(Extracted data)
(** * Budget alerts, period resolution and summaries of the expense tracker

    A shallow embedding of [backend/server.py]: the period resolver
    [get_date_range], the budget evaluator [check_budget_alerts], the
    request handlers that call it, the aggregation of [get_summary], and
    the chart, report and category routes, with the properties the
    specification states about them and further properties of the
    code. *)

From Stdlib Require Import ZArith QArith Floats String Ascii List Bool Lia.
From Stdlib Require Import DecimalString.
From Stdlib Require OrderedTypeEx.
From Stdlib Require Import Sorted Permutation.
Import ListNotations.

Set Warnings "-inexact-float".

Local Open Scope string_scope.
Local Open Scope Z_scope.

(** ** Numbers

    Amounts are Python numbers.  The pydantic models declare them [float]
    (IEEE 754 binary64), and the code only uses [+], [-], [*], [/], the
    comparisons, [sum] and [format].  The embedding is written once over
    that interface; [float_PyNum] is the instance the server runs on, and
    [Q_PyNum] is the exact-arithmetic instance ([fractions.Fraction]). *)

Class PyNum : Type := {
  num : Type;
  (** an [int] literal used where a number of this type is expected *)
  of_int : Z -> num;
  add : num -> num -> num;
  sub : num -> num -> num;
  mul : num -> num -> num;
  (** [x / y]; [None] is [ZeroDivisionError] *)
  truediv : num -> num -> option num;
  lt : num -> num -> bool;
  le : num -> num -> bool;
  num_eq : num -> num -> bool;
  (** [format(x, '.kf')] *)
  format_f : nat -> num -> string;
  (** what every instance guarantees about zero *)
  truediv_pos : forall x y, lt (of_int 0) y = true -> truediv x y <> None;
  le_0_not_pos : forall y, le y (of_int 0) = true -> lt (of_int 0) y = false;
  sub_0_0 : sub (of_int 0) (of_int 0) = of_int 0
}.

(** [x > y] and [x >= y] are the flipped comparisons. *)
Definition gt {N : PyNum} (x y : num) : bool := lt y x.
Definition ge {N : PyNum} (x y : num) : bool := le y x.

(** Addition is exact: associative and commutative, with [0] neutral.
    Binary64 addition rounds and is not associative. *)
Class ExactAdd (N : PyNum) : Prop := {
  add_comm : forall x y : num, add x y = add y x;
  add_assoc : forall x y z : num, add x (add y z) = add (add x y) z;
  add_0_l : forall x : num, add (of_int 0) x = x
}.

(** [sum(xs)]: the items are added from left to right, starting from [0].
    (From Python 3.12 on, [sum] adds floats with compensation; the
    binary64 examples of this file come out the same either way.) *)
Definition sum {N : PyNum} (xs : list num) : num :=
  fold_left add xs (of_int 0).

(** *** Decimal rendering *)

Definition decimal (z : Z) : string :=
  NilZero.string_of_uint (N.to_uint (Z.to_N z)).

Fixpoint zeros (n : nat) : string :=
  match n with
  | O => ""
  | S n' => String "0" (zeros n')
  end.

(** [s.rjust(w, '0')] *)
Definition zfill (w : nat) (s : string) : string :=
  zeros (w - String.length s) ++ s.

(** [format(x, '.kf')] of the non-negative rational [n / d], with sign
    [neg]: [k] digits after the point, ties rounded to even. *)
Definition format_ratio (neg : bool) (n d : Z) (k : nat) : string :=
  let scaled := n * 10 ^ Z.of_nat k in
  let q := scaled / d in
  let r := scaled mod d in
  let q' := if (d <? 2 * r) || ((d =? 2 * r) && Z.odd q) then q + 1 else q in
  (if neg then "-" else "") ++ decimal (q' / 10 ^ Z.of_nat k) ++
  (if Nat.eqb k 0 then "" else "." ++ zfill k (decimal (q' mod 10 ^ Z.of_nat k))).

(** *** Binary64 *)

Definition float_of_int (z : Z) : float :=
  if z <? 0 then PrimFloat.opp (PrimFloat.of_uint63 (Uint63.of_Z (- z)))
  else PrimFloat.of_uint63 (Uint63.of_Z z).

Definition float_truediv (x y : float) : option float :=
  if PrimFloat.eqb y (float_of_int 0) then None else Some (PrimFloat.div x y).

Definition float_format (k : nat) (x : float) : string :=
  match Prim2SF x with
  | S754_zero s => format_ratio s 0 1 k
  | S754_infinity s => if s then "-inf" else "inf"
  | S754_nan => "nan"
  | S754_finite s m e =>
      if 0 <=? e then format_ratio s (Z.pos m * 2 ^ e) 1 k
      else format_ratio s (Z.pos m) (2 ^ (- e)) k
  end.
(** * Emulated Roku: discovery engine, access guard and command server

    A shallow embedding of [src/index.ts]: the SSDP discovery protocol
    class [EmulatedRokuDiscoveryProtocol], the command handler interface
    and [EmulatedRokuServer] with its access guard, together with the
    properties that the specification states about them.  The guard of the
    Express draft kept with the sources is embedded next to it.

    The first half of the file holds the definitions, the second half the
    lemmas and theorems. *)

From Stdlib Require Import Bool List String Ascii ZArith NArith QArith Qround Lia.
From Stdlib Require Import DecimalString.
Import ListNotations.

Close Scope Q_scope.
Open Scope string_scope.
Open Scope Z_scope.

(* ===================================================================== *)
(** * The ECMAScript fragment used by the sources *)
(* ===================================================================== *)

(** Strings are sequences of code units; the code units of the model are
    the 8-bit ones (SSDP and HTTP headers are ASCII text).  Numbers are
    IEEE doubles in the language; the model keeps the finite values as
    rationals and [NaN] apart.  Sums, remainders and products are exact
    here, where the language rounds each result to the nearest double: a
    delay computed below is the one of the program up to that rounding,
    which is why the theorems on delays speak of [NaN] and of ranges. *)
Module JS.
(* ===== verification/_CoqProject ===== *)
-Q . S2P
Prelude.v
Ring.v
Orders.v
Buddy.v
BuddyInv.v
BuddyOps.v
BuddyTables.v
BuddyAudit.v
BuddyFree.v
BuddySpec.v
BuddyClaims.v
PageAlloc.v
BuddyPages.v
Ipc.v
IpcInv.v
IpcClaims.v
Sched.v
SchedInv.v
SchedClaims.v
Futex.v
Bytes.v
VfsTypes.v
Ramfs.v
RamfsInv.v
RamfsClaims.v
Tty.v
TtyClaims.v
Vma.v
VmaClaims.v
Paging.v
PagingWalk.v
PagingMap.v
PagingCow.v
PagingFork.v
PagingDemo.v
PagingClaims.v
Pipe.v
PipeInv.v
PipeClaims.v
Path.v
PathClaims.v
Vfs.v
VfsSpec.v
VfsNames.v
Procfs.v
Userfs.v
VfsRamfs.v
VfsClaims.v
Flat.v
FlatClaims.v
Signal.v
SignalClaims.v
Proc.v
ProcInv.v
ProcClaims.v
Elf.v
ElfMap.v
ElfClaims.v
Mm.v
MmClaims.v
Exec.v
ExecClaims.v
Mbi.v
MbiClaims.v
MemInit.v
MemInitClaims.v
Fork.v
ForkOps.v
ForkClaims.v
Klog.v
KlogClaims.v
Kbd.v
KbdClaims.v
Udrv.v
UdrvClaims.v
Devfs.v
DevfsClaims.v
Files.v
FilesClaims.v
Poll.v
(* ===== verification/Ring.v ===== *)
(** * Ring buffers

    The kernel keeps several bounded FIFO queues as an array, a start index
    and a count: the quarantine of the buddy allocator, the IPC mailboxes, the
    TTY and keyboard input buffers.  [ring_list] is the queue such an array
    holds, oldest element first, and the lemmas say what storing at the write
    position and advancing the read position do to it. *)

From S2P Require Import Prelude.
From stdpp Require Import base numbers list.

Definition ring_list {A} `{Inhabited A} (slots : list A) (start count n : nat) : list A :=
  (λ i, slots !!! ((start + i) `mod` n)) <$> seq 0 count.

Section ring.
Context {A : Type} `{Inhabited A}.
Implicit Types slots : list A.

Lemma ring_list_nil slots start n : ring_list slots start 0 n = [].
Proof. done. Qed.

Lemma length_ring_list slots start count n : length (ring_list slots start count n) = count.
Proof. unfold ring_list. by rewrite length_fmap, length_seq. Qed.

Lemma ring_list_lookup slots start count n i :
  i < count → ring_list slots start count n !! i = Some (slots !!! ((start + i) `mod` n)).
Proof. intros. unfold ring_list. by rewrite list_lookup_fmap, lookup_seq_lt by done. Qed.

Lemma ring_list_mod slots start count n :
  ring_list slots (start `mod` n) count n = ring_list slots start count n.
Proof.
  unfold ring_list. apply list_fmap_ext. intros _ i _.
  by rewrite Nat.Div0.add_mod_idemp_l.
Qed.

(** Two start positions that agree modulo the capacity hold the same queue. *)
Lemma ring_list_start slots start start' count n :
  start `mod` n = start' `mod` n → ring_list slots start count n = ring_list slots start' count n.
Proof. intros Heq. by rewrite <- (ring_list_mod _ start), Heq, ring_list_mod. Qed.

(** Storing at the write position appends. *)
Lemma ring_push slots start count n x :
  length slots = n → count < n →
  ring_list (<[(start + count) `mod` n := x]> slots) start (S count) n =
  ring_list slots start count n ++ [x].
Proof.
  intros Hlen Hc. unfold ring_list. rewrite seq_S, fmap_app. simpl. f_equal.
  - apply list_fmap_ext. intros _ i Hi%list_elem_of_lookup_2%elem_of_seq.
    rewrite list_lookup_total_insert_ne; [done|]. intros Heq.
    apply mod_add_inj in Heq; lia.
  - f_equal. apply list_lookup_total_insert_eq. rewrite Hlen. apply Nat.mod_upper_bound. lia.
Qed.

(** The read position holds the oldest element; advancing it drops it. *)
Lemma ring_pop slots start count n :
  n ≠ 0 →
  ring_list slots start (S count) n =
  slots !!! (start `mod` n) :: ring_list slots (S start `mod` n) count n.
Proof.
  intros Hn. unfold ring_list. rewrite <- cons_seq. simpl. rewrite Nat.add_0_r. f_equal.
  rewrite <- fmap_S_seq, <- list_fmap_compose. apply list_fmap_ext. intros _ i _. simpl.
  by rewrite mod_add_succ.
Qed.

(** A store outside the live window changes nothing. *)
Lemma ring_insert_outside slots start count n j x :
  (∀ i, i < count → (start + i) `mod` n ≠ j) →
  ring_list (<[j := x]> slots) start count n = ring_list slots start count n.
Proof.
  intros Hout. unfold ring_list. apply list_fmap_ext.
  intros _ i Hi%list_elem_of_lookup_2%elem_of_seq.
  rewrite list_lookup_total_insert_ne; [done|]. intros ->. eapply Hout; [|done]. lia.
Qed.

(** The slot just popped is outside the window. *)
Lemma ring_popped_outside start count n i :
  S count ≤ n → i < count → (S start `mod` n + i) `mod` n ≠ start `mod` n.
Proof.
  intros Hc Hi Heq. rewrite mod_add_succ in Heq by lia.
  rewrite <- (Nat.add_0_r start) in Heq at 2. apply mod_add_inj in Heq; lia.
Qed.

End ring.

(** * Rings that drop the oldest element

    The log, the keyboard and the queue of device events write over the oldest
    element when they are full.  After any sequence of writes such a ring holds
    the last elements written, as many as fit. *)

(** The last [n] elements. *)
Definition lastn {A} (n : nat) (l : list A) : list A := drop (length l - n) l.

Section lastn.
Context {A : Type}.
Implicit Types l : list A.

Lemma lastn_short n l : length l ≤ n → lastn n l = l.
Proof. intros. unfold lastn. by replace (length l - n) with 0 by lia. Qed.

Lemma length_lastn n l : length (lastn n l) = Nat.min n (length l).
Proof. unfold lastn. rewrite length_drop. lia. Qed.

Lemma lastn_snoc n l x : 0 < n → lastn n (lastn n l ++ [x]) = lastn n (l ++ [x]).
Proof.
  intros Hn. destruct (decide (length l ≤ n)) as [H|H]; [by rewrite (lastn_short n l)|].
  unfold lastn. rewrite !length_app, length_drop. cbn [length].
  replace (length l - (length l - n) + 1 - n) with 1 by lia. replace (length l + 1 - n) with (S (length l - n)) by lia.
  rewrite !drop_app_le by (rewrite ?length_drop; lia). rewrite drop_drop. f_equal. f_equal. lia.
Qed.

Lemma lastn_app n l q : lastn n (lastn n l ++ q) = lastn n (l ++ q).
Proof.
  unfold lastn. rewrite !length_app, length_drop. destruct (decide (length l ≤ n)) as [H|H].
  - replace (length l - n) with 0 by lia. by rewrite drop_0, Nat.sub_0_r.
  - rewrite <- (drop_app_le l q) at 1 by lia. rewrite drop_drop. f_equal. lia.
Qed.

(** One element more than fits. *)
Lemma lastn_full n l x : 0 < n → length l = n → lastn n (l ++ [x]) = drop 1 l ++ [x].
Proof.
  intros Hn Hl. unfold lastn. rewrite length_app. cbn [length]. replace (length l + 1 - n) with 1 by lia.
  apply drop_app_le. lia.
Qed.

Lemma lastn_cons n l x : length l = n → 0 < n → lastn n (x :: l) = l.
Proof. intros Hl Hn. unfold lastn. cbn [length]. replace (S (length l) - n) with 1 by lia. done. Qed.
End lastn.

(** Writing over the oldest element of a full ring. *)
Lemma ring_push_full {A} `{Inhabited A} (slots : list A) start n x :
  0 < n → length slots = n →
  ring_list (<[start `mod` n := x]> slots) (S start) n n = lastn n (ring_list slots start n n ++ [x]).
Proof.
  intros Hn Hl. rewrite lastn_full by (done || by rewrite length_ring_list). destruct n as [|m]; [lia|].
  rewrite (ring_pop slots start m (S m)) by lia. cbn [drop]. rewrite drop_0.
  rewrite <- (ring_push slots (S start `mod` S m) m (S m) x) by lia.
  rewrite (ring_list_mod _ (S start)). f_equal. f_equal. rewrite Nat.Div0.add_mod_idemp_l.
  replace (S start + m) with (start + 1 * S m) by lia. by rewrite Nat.Div0.mod_add.
Qed.
(* ===== verification/BuddyInv.v ===== *)
(** * Free lists: representation and invariant

    A free list is a pointer chain through physical memory.  [fl_wf s ls]
    relates the state [s] to the ghost lists [ls o] (the addresses on list
    [o], in order): every chain is null-terminated, every block on list [o]
    carries the magic word and its order, is aligned to its size, lies inside
    the managed range and is disjoint from every other free block.  The
    lemmas of this file say what each list primitive does to [ls]. *)

From S2P Require Import Prelude Buddy.
From stdpp Require Import base gmap numbers functions list.
Local Open Scope Z_scope.

(** ** Block sizes *)

Lemma block_size_pow o : (o ≤ MAX_ORDER)%nat → block_size o = 2 ^ (12 + Z.of_nat o).
Proof.
  unfold MAX_ORDER. intros. unfold block_size, PAGE_SIZE.
  do 11 (destruct o as [|o]; [reflexivity|]). lia.
Qed.

Lemma block_size_S o : (o < MAX_ORDER)%nat → block_size (S o) = 2 * block_size o.
Proof.
  intros. rewrite !block_size_pow by lia.
  replace (12 + Z.of_nat (S o)) with (Z.succ (12 + Z.of_nat o)) by lia.
  by rewrite Z.pow_succ_r by lia.
Qed.

Lemma block_size_bound o : (o ≤ MAX_ORDER)%nat → PAGE_SIZE ≤ block_size o ≤ 2 ^ 22.
Proof.
  intros. rewrite block_size_pow by done. unfold PAGE_SIZE, MAX_ORDER in *. split.
  - change 4096 with (2 ^ 12). apply Z.pow_le_mono_r; lia.
  - apply Z.pow_le_mono_r; lia.
Qed.

Lemma block_size_0 : block_size 0 = PAGE_SIZE.
Proof. reflexivity. Qed.

Lemma block_size_divide o o' :
  (o ≤ o' ≤ MAX_ORDER)%nat → (block_size o | block_size o').
Proof.
  intros. rewrite !block_size_pow by lia.
  exists (2 ^ (Z.of_nat o' - Z.of_nat o)). rewrite <- Z.pow_add_r by lia. f_equal. lia.
Qed.

Lemma block_size_mono o o' :
  (o ≤ o' ≤ MAX_ORDER)%nat → block_size o ≤ block_size o'.
Proof. intros. rewrite !block_size_pow by lia. apply Z.pow_le_mono_r; lia. Qed.

(** ** Chains *)

Fixpoint chain (m : gmap Z Block) (p : Z) (l : list Z) : Prop :=
  match l with
  | [] => p = 0
  | a :: l' => p = a ∧ a ≠ 0 ∧ chain m (b_next (getd block0 m a)) l'
  end.

Lemma chain_ext m m' p l :
  (∀ a, a ∈ l → b_next (getd block0 m' a) = b_next (getd block0 m a)) →
  chain m p l → chain m' p l.
Proof.
  revert p. induction l as [|a l IH]; intros p Hext; simpl; [done|].
  intros (-> & ? & ?). split_and!; [done|done|].
  rewrite Hext by set_solver. apply IH; [set_solver|done].
Qed.

Lemma chain_insert m p l a b : a ∉ l → chain m p l → chain (<[a := b]> m) p l.
Proof.
  intros Hni. apply chain_ext. intros x Hx.
  rewrite getd_insert_ne; [done|]. set_solver.
Qed.

Lemma chain_nonzero m p l a : chain m p l → a ∈ l → a ≠ 0.
Proof.
  revert p. induction l as [|x l IH]; intros p; simpl; [set_solver|].
  intros (-> & ? & ?) [->|]%elem_of_cons; [done|]. eapply IH; eauto.
Qed.
Lemma pop_reserved s ls o a l :
  fl_wf s ls → (o ≤ MAX_ORDER)%nat → ls o = a :: l →
  (∀ p, free_at (<[o := l]> ls) p → free_at ls p) ∧
  (coalesced ls → coalesced (<[o := l]> ls)).
Proof.
  intros Hwf Ho Hls.
  assert (∀ k, <[o:=l]> ls k `sublist_of` ls k) as Hsub.
  { apply upd_sublist. rewrite Hls. by apply sublist_cons. }
  split; [intros p; by apply free_at_sub|by apply coalesced_sub].
Qed.

(** Taking the head [a] of list [o] and splitting it down to [order]. *)
Definition take_block (o order : nat) (a : Z) (s : kmem) : kmem :=
  let nx := b_next (hdr s a) in
  let s := set_hdr a block0 s in
  let s := used_mark (page_index s a) s in
  let s := untrack_freed_page a s in
  let s := set_lists (<[o := nx]> (free_lists (al s))) s in
  page_type_set a PAGE_TYPE_DATA (split_loop (o - order) order a s).

(** The state [take_block] hands to the split loop. *)
Definition detach (o : nat) (a : Z) (s : kmem) : kmem :=
  set_hdr a block0 (set_lists (<[o := b_next (hdr s a)]> (free_lists (al s))) s).

(** The three per-page tables commute with everything the lists do. *)
Definition with_tables (u f : gmap Z Z) (s : kmem) : kmem := set_freed f (set_used u s).

Lemma split_loop_tables n order a u f s :
  split_loop n order a (with_tables u f s) = with_tables u f (split_loop n order a s).
Proof.
  revert s. induction n as [|n IH]; intros s; [done|]. cbn [split_loop].
  change (is_reserved (with_tables u f s) (w64 (a + block_size (order + n))))
    with (is_reserved s (w64 (a + block_size (order + n)))).
  destruct (is_reserved _ _); [apply IH|].
  change (push_block ?x ?y (with_tables u f s)) with (with_tables u f (push_block x y s)).
  apply IH.
Qed.
(* ===== verification/BuddyClaims.v ===== *)
(** * The theorems about the page allocator

    The headline properties of [src/memory/buddy.rs], stated over every state
    the kernel can reach from boot, or over every state with well-formed free
    lists, with an instance of each on a 64-page machine. *)

From S2P Require Import Prelude Ring Buddy BuddyInv BuddyOps BuddyTables.
From S2P Require Import BuddyAudit BuddyFree BuddySpec.
From stdpp Require Import base gmap numbers functions list.
Local Open Scope Z_scope.

#[local] Opaque boot64 s64_1 s64_2.

(** ** Exclusive ownership *)

(** C1: in every state the kernel can reach, the blocks handed out and not yet
    freed are aligned blocks of managed memory, marked in use, pairwise
    disjoint, and share no byte with a free block or with the quarantine. *)
Theorem reachable_exclusive b n rs s live :
  reachable b n rs (s, live) →
  (∀ i j x y, live !! i = Some x → live !! j = Some y → i ≠ j → disj x.1 x.2 y.1 y.2) ∧
  (∀ x, x ∈ live → blk_ok s x.1 x.2 ∧ page_is_used s x.1 = true ∧
     page_type_get s x.1 ≠ PAGE_TYPE_FREE ∧ ∀ q, q ∈ q_list (quar s) → disj x.1 x.2 q 0) ∧
  ∃ ls, fl_wf s ls ∧ ∀ x p, x ∈ live → in_blk x.1 x.2 p → ¬ free_at ls p.
Proof.
  intros Hreach. destruct (reachable_minv _ _ _ _ Hreach) as [ls Hinv]. cbn [fst snd] in Hinv.
  pose proof Hinv as [Hwf Hcov Hq Hrc Hok Hout Hpair Hlive Hco].
  pose proof (wf_region _ _ Hwf) as Hr. split_and!.
  - intros i j x y Hi Hj Hne. eapply (pairwise_lookup (held s live) i j); [done|..|done];
      by apply lookup_app_l_Some.
  - intros x Hx. pose proof (Hok x (held_live s _ _ Hx)) as Hokx. pose proof (blk_page _ _ _ Hokx) as Hpx.
    destruct (Hlive x Hx) as (Hu & Ht & _).
    split_and!; [done|by rewrite page_is_used_eq|by rewrite page_type_eq|].
    intros q Hqi. apply list_elem_of_lookup in Hx as [i Hi]. apply list_elem_of_lookup in Hqi as [j Hj].
    pose proof (lookup_lt_Some _ _ _ Hi).
    apply (pairwise_lookup (held s live) i (length live + j)%nat x (q, 0%nat) Hpair); [by apply lookup_app_l_Some| |lia].
    unfold held. rewrite lookup_app_r by lia. replace (length live + j - length live)%nat with j by lia.
    by rewrite list_lookup_fmap, Hj.
  - exists ls. split; [done|]. intros x p Hx. apply free_at_blk_out, Hout, held_live, Hx.
Qed.

Lemma reachable_exclusive_witness :
  disj (b64 + 0x4000) 2 b64 0 ∧ page_is_used s64_2 b64 = true.
Proof.
  destruct (reachable_exclusive b64 64 rs64 s64_2 live64 reach64_2) as (H1 & H2 & _). split.
  - by apply (H1 0%nat 1%nat (b64 + 0x4000, 2%nat) (b64, 0%nat)).
  - apply (H2 (b64, 0%nat)). apply list_elem_of_further, list_elem_of_here.
Defined.

(** C33: in every reachable state freeing a block in use returns (no panic, no
    endless walk of a list), the audit of the free lists passes, and the free
    pages can be counted. *)
Theorem reachable_no_panic b n rs s live :
  reachable b n rs (s, live) →
  (∀ caller x, x ∈ live → ∃ s', free caller x.1 x.2 s = Done s') ∧
  (∃ s', audit_free_lists s = Done (true, s')) ∧
  (∃ c, free_page_count s = Done c ∧ 0 ≤ c ≤ pages (al s)).
Proof.
  intros Hreach. destruct (reachable_minv _ _ _ _ Hreach) as [ls Hinv]. cbn [fst snd] in Hinv. split_and!.
  - intros caller x (l1 & l2 & ->)%list_elem_of_split. destruct x as [a o].
    apply (ainv_perm _ _ _ ((a, o) :: l1 ++ l2)) in Hinv; [|by rewrite Permutation_middle].
    destruct (free_ainv caller _ _ _ _ _ Hinv) as (s' & _ & Hrun & _). by exists s'.
  - destruct (audit_wf s ls) as (ow & act & ->); [apply Hinv|apply Hinv|]. by eexists.
  - pose proof (free_pages_bound s ls (ai_wf _ _ _ Hinv)).
    eexists. split; [by apply free_page_count_eq, Hinv|]. lia.
Qed.
(* ===== verification/PageAlloc.v ===== *)
(** * What the page allocator promises the rest of the kernel

    The other components take single pages from the allocator and give them
    back.  They rely on these promises only: a page handed out is a real page
    that the client did not already hold, the pages it holds do not overlap, a
    page held can be given back, and nothing else the allocator does takes a
    held page away.  [PageAllocator]
    states them; [BuddyPages] discharges them from the theorems about the
    buddy allocator. *)

From S2P Require Import Prelude.
From stdpp Require Import base numbers list.
Local Open Scope Z_scope.

Class PageAllocator (A : Type) := {
  (** [alloc_page()] / [free_page(phys)] of the clients. *)
  pa_alloc : A → option Z * A;
  pa_free : Z → A → comp A;
  (** The client holds exactly these pages. *)
  pa_own : A → list Z → Prop;
  pa_own_perm s l l' : l ≡ₚ l' → pa_own s l → pa_own s l';
  pa_own_nodup s l : pa_own s l → NoDup l;
  pa_own_nonzero s l p : pa_own s l → p ∈ l → p ≠ 0;
  pa_own_apart s l p p' : pa_own s l → p ∈ l → p' ∈ l → p ≠ p' → p + 4096 ≤ p' ∨ p' + 4096 ≤ p;
  pa_alloc_ok s l p s' : pa_own s l → pa_alloc s = (Some p, s') → pa_own s' (p :: l);
  pa_alloc_fail s l s' : pa_own s l → pa_alloc s = (None, s') → pa_own s' l;
  pa_free_ok s l p : pa_own s (p :: l) → ∃ s', pa_free p s = Done s' ∧ pa_own s' l;
}.

#[export] Instance pa_own_proper {A} `{PageAllocator A} (s : A) :
  Proper ((≡ₚ) ==> iff) (pa_own s).
Proof. intros l l' Hl. split; apply pa_own_perm; [done|by symmetry]. Qed.

(** A page just handed out is not one the client already holds. *)
Lemma pa_alloc_fresh {A} `{PageAllocator A} (s : A) l p s' :
  pa_own s l → pa_alloc s = (Some p, s') → p ∉ l ∧ p ≠ 0.
Proof.
  intros Ho Hal. pose proof (pa_alloc_ok _ _ _ _ Ho Hal) as Ho'.
  split; [by apply pa_own_nodup, list.NoDup_cons in Ho' as [? _]|].
  eapply pa_own_nonzero; [exact Ho'|apply list_elem_of_here].
Qed.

(Problem details)
From the first line of the records to the line containing "format_f : nat -> num -> string;", inclusive, transcribe everything exactly and leave out the rest.

(Finished exercise)
(** * Budget alerts, period resolution and summaries of the expense tracker

    A shallow embedding of [backend/server.py]: the period resolver
    [get_date_range], the budget evaluator [check_budget_alerts], the
    request handlers that call it, the aggregation of [get_summary], and
    the chart, report and category routes, with the properties the
    specification states about them and further properties of the
    code. *)

From Stdlib Require Import ZArith QArith Floats String Ascii List Bool Lia.
From Stdlib Require Import DecimalString.
From Stdlib Require OrderedTypeEx.
From Stdlib Require Import Sorted Permutation.
Import ListNotations.

Set Warnings "-inexact-float".

Local Open Scope string_scope.
Local Open Scope Z_scope.

(** ** Numbers

    Amounts are Python numbers.  The pydantic models declare them [float]
    (IEEE 754 binary64), and the code only uses [+], [-], [*], [/], the
    comparisons, [sum] and [format].  The embedding is written once over
    that interface; [float_PyNum] is the instance the server runs on, and
    [Q_PyNum] is the exact-arithmetic instance ([fractions.Fraction]). *)

Class PyNum : Type := {
  num : Type;
  (** an [int] literal used where a number of this type is expected *)
  of_int : Z -> num;
  add : num -> num -> num;
  sub : num -> num -> num;
  mul : num -> num -> num;
  (** [x / y]; [None] is [ZeroDivisionError] *)
  truediv : num -> num -> option num;
  lt : num -> num -> bool;
  le : num -> num -> bool;
  num_eq : num -> num -> bool;
  (** [format(x, '.kf')] *)
  format_f : nat -> num -> string;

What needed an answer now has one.